→ **Exercise goal**: Report all lines from the entries below in which "front" appears.

Stored data entries
+ + +

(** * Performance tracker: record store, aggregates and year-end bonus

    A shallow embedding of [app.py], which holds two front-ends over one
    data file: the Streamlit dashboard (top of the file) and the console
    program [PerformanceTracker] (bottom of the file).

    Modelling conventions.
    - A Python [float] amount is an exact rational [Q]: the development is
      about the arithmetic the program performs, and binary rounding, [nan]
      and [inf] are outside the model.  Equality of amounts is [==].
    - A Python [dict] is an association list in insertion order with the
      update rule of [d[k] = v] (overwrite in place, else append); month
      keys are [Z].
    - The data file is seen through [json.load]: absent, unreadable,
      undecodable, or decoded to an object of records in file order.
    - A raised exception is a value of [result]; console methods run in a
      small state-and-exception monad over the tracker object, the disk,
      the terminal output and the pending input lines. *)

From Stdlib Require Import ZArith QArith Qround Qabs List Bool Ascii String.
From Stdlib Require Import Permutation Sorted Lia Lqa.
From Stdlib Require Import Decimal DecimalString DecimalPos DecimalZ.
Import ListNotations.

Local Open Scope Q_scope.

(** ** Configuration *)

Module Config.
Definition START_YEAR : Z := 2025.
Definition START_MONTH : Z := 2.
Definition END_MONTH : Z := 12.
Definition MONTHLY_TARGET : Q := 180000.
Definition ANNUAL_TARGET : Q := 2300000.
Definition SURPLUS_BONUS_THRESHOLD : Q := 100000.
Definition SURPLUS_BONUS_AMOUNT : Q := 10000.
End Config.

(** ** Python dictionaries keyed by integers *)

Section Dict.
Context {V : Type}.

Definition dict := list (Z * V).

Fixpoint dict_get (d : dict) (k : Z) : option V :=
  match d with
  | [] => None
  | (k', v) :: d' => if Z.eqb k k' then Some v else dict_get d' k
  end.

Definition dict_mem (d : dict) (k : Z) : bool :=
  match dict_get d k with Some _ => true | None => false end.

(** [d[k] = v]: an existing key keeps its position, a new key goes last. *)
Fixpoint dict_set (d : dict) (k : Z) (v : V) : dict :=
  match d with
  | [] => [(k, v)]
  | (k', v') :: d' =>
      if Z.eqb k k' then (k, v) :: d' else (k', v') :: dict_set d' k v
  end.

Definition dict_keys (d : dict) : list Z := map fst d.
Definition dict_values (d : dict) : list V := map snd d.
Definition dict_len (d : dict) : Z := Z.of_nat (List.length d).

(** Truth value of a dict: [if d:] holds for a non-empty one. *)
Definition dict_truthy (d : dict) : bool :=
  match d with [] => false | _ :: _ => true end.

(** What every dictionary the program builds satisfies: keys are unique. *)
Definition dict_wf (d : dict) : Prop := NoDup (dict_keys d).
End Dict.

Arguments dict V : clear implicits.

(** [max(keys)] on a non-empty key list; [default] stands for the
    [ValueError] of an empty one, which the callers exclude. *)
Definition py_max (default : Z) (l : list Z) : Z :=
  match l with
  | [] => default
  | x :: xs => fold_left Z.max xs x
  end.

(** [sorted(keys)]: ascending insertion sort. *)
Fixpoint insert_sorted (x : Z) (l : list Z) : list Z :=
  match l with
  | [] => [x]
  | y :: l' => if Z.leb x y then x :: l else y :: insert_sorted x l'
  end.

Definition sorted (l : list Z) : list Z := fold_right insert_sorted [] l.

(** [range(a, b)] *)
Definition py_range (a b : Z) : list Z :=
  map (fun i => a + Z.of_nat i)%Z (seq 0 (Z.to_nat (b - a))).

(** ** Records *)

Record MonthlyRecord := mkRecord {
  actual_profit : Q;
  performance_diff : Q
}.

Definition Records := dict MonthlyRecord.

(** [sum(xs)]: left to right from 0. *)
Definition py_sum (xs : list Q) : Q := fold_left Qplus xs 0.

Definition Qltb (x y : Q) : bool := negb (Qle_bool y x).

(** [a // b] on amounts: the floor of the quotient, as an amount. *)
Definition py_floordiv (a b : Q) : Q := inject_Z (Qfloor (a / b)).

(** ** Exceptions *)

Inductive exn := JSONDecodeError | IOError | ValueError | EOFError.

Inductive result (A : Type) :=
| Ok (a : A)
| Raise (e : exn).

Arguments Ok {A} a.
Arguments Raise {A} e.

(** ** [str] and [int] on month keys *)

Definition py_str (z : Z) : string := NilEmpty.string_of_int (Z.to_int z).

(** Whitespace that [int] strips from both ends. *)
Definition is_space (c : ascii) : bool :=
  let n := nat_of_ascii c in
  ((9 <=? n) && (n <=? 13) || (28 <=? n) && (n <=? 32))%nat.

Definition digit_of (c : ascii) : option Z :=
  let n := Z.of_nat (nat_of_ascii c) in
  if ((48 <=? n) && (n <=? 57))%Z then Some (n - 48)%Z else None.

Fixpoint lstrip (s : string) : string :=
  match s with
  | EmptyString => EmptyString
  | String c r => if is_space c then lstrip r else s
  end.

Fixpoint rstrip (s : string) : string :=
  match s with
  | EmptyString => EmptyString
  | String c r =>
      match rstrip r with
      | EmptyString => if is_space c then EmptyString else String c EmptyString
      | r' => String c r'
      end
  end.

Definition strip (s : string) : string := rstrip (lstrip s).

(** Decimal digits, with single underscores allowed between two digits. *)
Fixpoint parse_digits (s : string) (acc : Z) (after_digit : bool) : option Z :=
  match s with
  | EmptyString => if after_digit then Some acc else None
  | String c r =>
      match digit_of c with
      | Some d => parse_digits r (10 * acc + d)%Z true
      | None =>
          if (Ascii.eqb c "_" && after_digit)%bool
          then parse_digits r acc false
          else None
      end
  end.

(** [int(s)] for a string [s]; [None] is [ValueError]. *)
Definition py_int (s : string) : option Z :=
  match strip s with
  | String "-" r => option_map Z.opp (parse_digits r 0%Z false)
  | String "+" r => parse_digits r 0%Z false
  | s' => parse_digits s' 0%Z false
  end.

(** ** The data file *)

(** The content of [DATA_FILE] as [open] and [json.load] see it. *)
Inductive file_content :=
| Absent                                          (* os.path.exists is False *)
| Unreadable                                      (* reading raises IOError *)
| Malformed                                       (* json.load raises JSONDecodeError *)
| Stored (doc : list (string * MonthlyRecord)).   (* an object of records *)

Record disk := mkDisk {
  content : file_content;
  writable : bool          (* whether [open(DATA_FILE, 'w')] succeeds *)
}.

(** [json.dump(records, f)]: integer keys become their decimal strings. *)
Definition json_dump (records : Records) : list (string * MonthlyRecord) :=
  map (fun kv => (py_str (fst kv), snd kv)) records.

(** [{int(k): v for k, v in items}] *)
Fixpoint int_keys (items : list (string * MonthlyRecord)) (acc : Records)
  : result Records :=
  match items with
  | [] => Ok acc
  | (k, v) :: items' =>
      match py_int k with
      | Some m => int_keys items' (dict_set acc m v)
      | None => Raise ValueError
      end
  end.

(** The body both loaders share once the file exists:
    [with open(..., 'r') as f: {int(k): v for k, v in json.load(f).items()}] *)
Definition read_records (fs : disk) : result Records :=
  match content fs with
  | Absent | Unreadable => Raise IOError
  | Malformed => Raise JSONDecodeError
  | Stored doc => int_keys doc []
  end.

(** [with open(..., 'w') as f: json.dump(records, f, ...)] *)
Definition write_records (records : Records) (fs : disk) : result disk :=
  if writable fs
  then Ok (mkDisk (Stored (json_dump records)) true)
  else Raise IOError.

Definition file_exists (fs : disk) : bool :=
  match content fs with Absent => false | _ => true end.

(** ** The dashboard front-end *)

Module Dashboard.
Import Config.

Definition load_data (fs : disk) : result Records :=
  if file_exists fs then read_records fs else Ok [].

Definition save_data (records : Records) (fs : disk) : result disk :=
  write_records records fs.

+ + +

→ **Output of the task**:
    A shallow embedding of [app.py], which holds two front-ends over one
(** ** The dashboard front-end *)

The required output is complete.